Search the data below for "since" and report how many lines contain it, with no other text.

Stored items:
※
(* ===== verification/StateHistory.v ===== *)
(** * Snapshots and reverts nest

    A run may take snapshots and revert to its own; reverting to a snapshot
    taken before it gives back the state of that moment, journal, revisions and
    dirty counts included. *)

From S2P Require Import Prelude Bytes Rlp Types Text StateDB StateRevert.

Section History.
Context `{Crypto} (db : Backend).
#[local] Notation eqv := (eqv db).
#[local] Notation chain := (chain db).
#[local] Notation undoes := (undoes db).
#[local] Notation extends := (extends db).

(** ** The history since a state [s0] with journal [E0] *)

Inductive trace (E0 : list journalEntry) (s0 : StateDB) : list (Z * nat * StateDB) → list journalEntry → StateDB → Prop :=
| trace_base s : eqv s s0 → trace E0 s0 [] [] s
| trace_chain rs es es' u s : trace E0 s0 rs es u → chain u es' s → trace E0 s0 rs (es ++ es') s
| trace_mark rs es s id : trace E0 s0 rs es s → wf s → clean db (E0 ++ es) s →
    trace E0 s0 (rs ++ [(id, length (E0 ++ es), s)]) es s.

Lemma trace_whole E0 s0 rs es s : trace E0 s0 rs es s → chain s0 es s.
Proof. induction 1; [by constructor|by eapply chain_trans|done]. Qed.

(** The part up to a snapshot, and the changes since. *)
Lemma trace_split E0 s0 rs es s : trace E0 s0 rs es s → ∀ i id n t, rs !! i = Some (id, n, t) →
  ∃ es1 es2, es = es1 ++ es2 ∧ n = length (E0 ++ es1) ∧ chain t es2 s ∧ wf t ∧
    clean db (E0 ++ es1) t ∧ trace E0 s0 (take i rs) es1 t.
Proof.
  induction 1 as [s E|rs es es' u s _ IH HC|rs es s id0 HT IH Hw Hc]; intros i id n t Hi.
  - done.
  - destruct (IH _ _ _ _ Hi) as (es1 & es2 & -> & -> & HC1 & Hw & Hc & HT). exists es1, (es2 ++ es').
    rewrite app_assoc. split_and!; try done. by eapply chain_trans.
  - apply lookup_app_Some in Hi as [Hi|[Hle Hi]].
    + destruct (IH _ _ _ _ Hi) as (es1 & es2 & -> & -> & HC1 & Hw1 & Hc1 & HT1). exists es1, es2.
      apply lookup_lt_Some in Hi. rewrite take_app_le by lia. done.
    + apply list_lookup_singleton_Some in Hi as [Hi [= <- <- <-]]. exists es, [].
      replace i with (length rs) by lia. rewrite app_nil_r, take_app_length. split_and!; try done. by constructor.
Qed.
(* ===== verification/EvmTable.v ===== *)
(** * EVM instruction tables (chain/core/vm: opcodes.go, jump_table.go, eips.go,
    stack_table.go, gas.go, params/protocol_params.go)

    An operation of the table names its execution, gas and memory functions; the
    functions themselves are in [Evm] under these names. A table is a function on
    opcodes, a later instruction set an update of the one before it. *)

From S2P Require Import Prelude Bytes EvmAnalysis.

(** ** Gas prices *)

Definition GasQuickStep : Z := 2.
Definition GasFastestStep : Z := 3.
Definition GasFastStep : Z := 5.
Definition GasMidStep : Z := 8.
Definition GasSlowStep : Z := 10.
Definition GasExtStep : Z := 20.

Definition CallValueTransferGas : Z := 9000.
Definition CallNewAccountGas : Z := 25000.
Definition QuadCoeffDiv : Z := 512.
Definition LogDataGas : Z := 8.
Definition CallStipend : Z := 2300.
Definition Keccak256Gas : Z := 30.
Definition Keccak256WordGas : Z := 6.
Definition SstoreSetGas : Z := 20000.
Definition SstoreResetGas : Z := 5000.
Definition SstoreClearGas : Z := 5000.
Definition SstoreRefundGas : Z := 15000.
Definition NetSstoreNoopGas : Z := 200.
Definition NetSstoreInitGas : Z := 20000.
Definition NetSstoreCleanGas : Z := 5000.
Definition NetSstoreDirtyGas : Z := 200.
Definition NetSstoreClearRefund : Z := 15000.
Definition NetSstoreResetRefund : Z := 4800.
Definition NetSstoreResetClearRefund : Z := 19800.
Definition SstoreSentryGasEIP2200 : Z := 2300.
Definition SstoreSetGasEIP2200 : Z := 20000.
Definition SstoreResetGasEIP2200 : Z := 5000.
Definition SstoreClearsScheduleRefundEIP2200 : Z := 15000.
Definition ColdAccountAccessCostEIP2929 : Z := 2600.
Definition ColdSloadCostEIP2929 : Z := 2100.
Definition WarmStorageReadCostEIP2929 : Z := 100.
Definition TxAccessListStorageKeyGas : Z := 1900.
Definition SstoreClearsScheduleRefundEIP3529 : Z :=
  SstoreResetGasEIP2200 - ColdSloadCostEIP2929 + TxAccessListStorageKeyGas.
Definition JumpdestGas : Z := 1.
Definition CreateDataGas : Z := 200.
Definition CallCreateDepth : Z := 1024.
Definition ExpGas : Z := 10.
Definition LogGas : Z := 375.
Definition CopyGas : Z := 3.
Definition StackLimit : Z := 1024.
Definition LogTopicGas : Z := 375.
Definition CreateGas : Z := 32000.
Definition Create2Gas : Z := 32000.
Definition SelfdestructRefundGas : Z := 24000.
Definition MemoryGas : Z := 3.
Definition CallGasFrontier : Z := 40.
Definition CallGasEIP150 : Z := 700.
Definition BalanceGasFrontier : Z := 20.
Definition BalanceGasEIP150 : Z := 400.
Definition BalanceGasEIP1884 : Z := 700.
Definition ExtcodeSizeGasFrontier : Z := 20.
Definition ExtcodeSizeGasEIP150 : Z := 700.
Definition SloadGasFrontier : Z := 50.
Definition SloadGasEIP150 : Z := 200.
Definition SloadGasEIP1884 : Z := 800.
Definition SloadGasEIP2200 : Z := 800.
Definition ExtcodeHashGasConstantinople : Z := 400.
Definition ExtcodeHashGasEIP1884 : Z := 700.
Definition SelfdestructGasEIP150 : Z := 5000.
Definition ExpByteFrontier : Z := 10.
Definition ExpByteEIP158 : Z := 50.
Definition ExtcodeCopyBaseFrontier : Z := 20.
Definition ExtcodeCopyBaseEIP150 : Z := 700.
Definition CreateBySelfdestructGas : Z := 25000.
Definition MaxCodeSize : Z := 24576.

(** ** Opcodes (those of PUSH, DUP, SWAP and LOG count up from the first) *)

Definition STOP : Z := 0x0.
Definition ADD : Z := 0x1.
Definition MUL : Z := 0x2.
Definition SUB : Z := 0x3.
Definition DIV : Z := 0x4.
Definition SDIV : Z := 0x5.
Definition MOD : Z := 0x6.
Definition SMOD : Z := 0x7.
Definition ADDMOD : Z := 0x8.
Definition MULMOD : Z := 0x9.
Definition EXP : Z := 0xa.
Definition SIGNEXTEND : Z := 0xb.
Definition LT : Z := 0x10.
Definition GT : Z := 0x11.
Definition SLT : Z := 0x12.
Definition SGT : Z := 0x13.
Definition EQ : Z := 0x14.
Definition ISZERO : Z := 0x15.
Definition AND : Z := 0x16.
Definition OR : Z := 0x17.
Definition XOR : Z := 0x18.
Definition NOT : Z := 0x19.
Definition BYTE : Z := 0x1a.
Definition SHL : Z := 0x1b.
Definition SHR : Z := 0x1c.
Definition SAR : Z := 0x1d.
Definition KECCAK256 : Z := 0x20.
Definition ADDRESS : Z := 0x30.
Definition BALANCE : Z := 0x31.
Definition ORIGIN : Z := 0x32.
Definition CALLER : Z := 0x33.
Definition CALLVALUE : Z := 0x34.
Definition CALLDATALOAD : Z := 0x35.
Definition CALLDATASIZE : Z := 0x36.
Definition CALLDATACOPY : Z := 0x37.
Definition CODESIZE : Z := 0x38.
Definition CODECOPY : Z := 0x39.
Definition GASPRICE : Z := 0x3a.
Definition EXTCODESIZE : Z := 0x3b.
Definition EXTCODECOPY : Z := 0x3c.
Definition RETURNDATASIZE : Z := 0x3d.
Definition RETURNDATACOPY : Z := 0x3e.
Definition EXTCODEHASH : Z := 0x3f.
Definition BLOCKHASH : Z := 0x40.
Definition COINBASE : Z := 0x41.
Definition TIMESTAMP : Z := 0x42.
Definition NUMBER : Z := 0x43.
Definition DIFFICULTY : Z := 0x44.
Definition RANDOM : Z := 0x44.
Definition GASLIMIT : Z := 0x45.
Definition CHAINID : Z := 0x46.
Definition SELFBALANCE : Z := 0x47.
Definition BASEFEE : Z := 0x48.
Definition POP : Z := 0x50.
Definition MLOAD : Z := 0x51.
Definition MSTORE : Z := 0x52.
Definition MSTORE8 : Z := 0x53.
Definition SLOAD : Z := 0x54.
Definition SSTORE : Z := 0x55.
Definition JUMP : Z := 0x56.
Definition JUMPI : Z := 0x57.
Definition PC : Z := 0x58.
Definition MSIZE : Z := 0x59.
Definition GAS : Z := 0x5a.
Definition DUP1 : Z := 0x80.
Definition SWAP1 : Z := 0x90.
Definition LOG0 : Z := 0xa0.
Definition CREATE : Z := 0xf0.
Definition CALL : Z := 0xf1.
Definition CALLCODE : Z := 0xf2.
Definition RETURN : Z := 0xf3.
Definition DELEGATECALL : Z := 0xf4.
Definition CREATE2 : Z := 0xf5.
Definition STATICCALL : Z := 0xfa.
Definition REVERT : Z := 0xfd.
Definition SELFDESTRUCT : Z := 0xff.

(** ** Operations *)

Inductive execution :=
| XStop | XAdd | XMul | XSub | XDiv | XSdiv | XMod | XSmod | XAddmod | XMulmod | XExp | XSignExtend
| XLt | XGt | XSlt | XSgt | XEq | XIszero | XAnd | XOr | XXor | XNot | XByte | XSHL | XSHR | XSAR | XKeccak256
| XAddress | XBalance | XOrigin | XCaller | XCallValue | XCallDataLoad | XCallDataSize | XCallDataCopy
| XCodeSize | XCodeCopy | XGasprice | XExtCodeSize | XExtCodeCopy | XReturnDataSize | XReturnDataCopy | XExtCodeHash
| XBlockhash | XCoinbase | XTimestamp | XNumber | XDifficulty | XRandom | XGasLimit | XChainID | XSelfBalance | XBaseFee
| XPop | XMload | XMstore | XMstore8 | XSload | XSstore | XJump | XJumpi | XPc | XMsize | XGas | XJumpdest
| XPush1 | XPush (size : nat) | XDup (n : nat) | XSwap (n : nat) | XLog (n : nat)
| XCreate | XCall | XCallCode | XReturn | XDelegateCall | XCreate2 | XStaticCall | XRevert | XSelfdestruct | XUndefined.

Inductive gas_function :=
| GExpFrontier | GExpEIP158 | GKeccak256 | GCopy (stackpos : nat) | GMemory | GSStore | GSStoreEIP2200
| GLog (n : nat) | GCreate2 | GCall | GCallCode | GDelegateCall | GStaticCall | GSelfdestruct
| GSStoreEIP2929 | GSStoreEIP3529 | GSLoadEIP2929 | GExtCodeCopyEIP2929 | GAccountCheckEIP2929
| GCallEIP2929 | GCallCodeEIP2929 | GDelegateCallEIP2929 | GStaticCallEIP2929 | GSelfdestructEIP2929 | GSelfdestructEIP3529.

Inductive memory_function :=
| MKeccak256 | MCallDataCopy | MReturnDataCopy | MCodeCopy | MExtCodeCopy | MMLoad | MMStore8 | MMStore
| MCreate | MCreate2 | MCall | MDelegateCall | MStaticCall | MReturn | MRevert | MLog.

Definition maxStack (pop push : Z) : Z := StackLimit + pop - push.
Definition minStack (pops push : Z) : Z := pops.
Definition minSwapStack (n : Z) : Z := minStack n n.
Definition maxSwapStack (n : Z) : Z := maxStack n n.
Definition minDupStack (n : Z) : Z := minStack n (n + 1).
Definition maxDupStack (n : Z) : Z := maxStack n (n + 1).

Record operation := MkOp {
  execute : execution;
  constantGas : Z;
  dynamicGas : option gas_function;
  op_minStack : Z;
  op_maxStack : Z;
  memorySize : option memory_function
}.

Definition JumpTable := Z → operation.

(** An operation without dynamic gas, and one with. *)
Definition plain (x : execution) (gas pop push : Z) : operation :=
  MkOp x gas None (minStack pop push) (maxStack pop push) None.
Definition priced (x : execution) (gas : Z) (g : gas_function) (m : option memory_function) (pop push : Z) : operation :=
  MkOp x gas (Some g) (minStack pop push) (maxStack pop push) m.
※
Result of this exercise: 2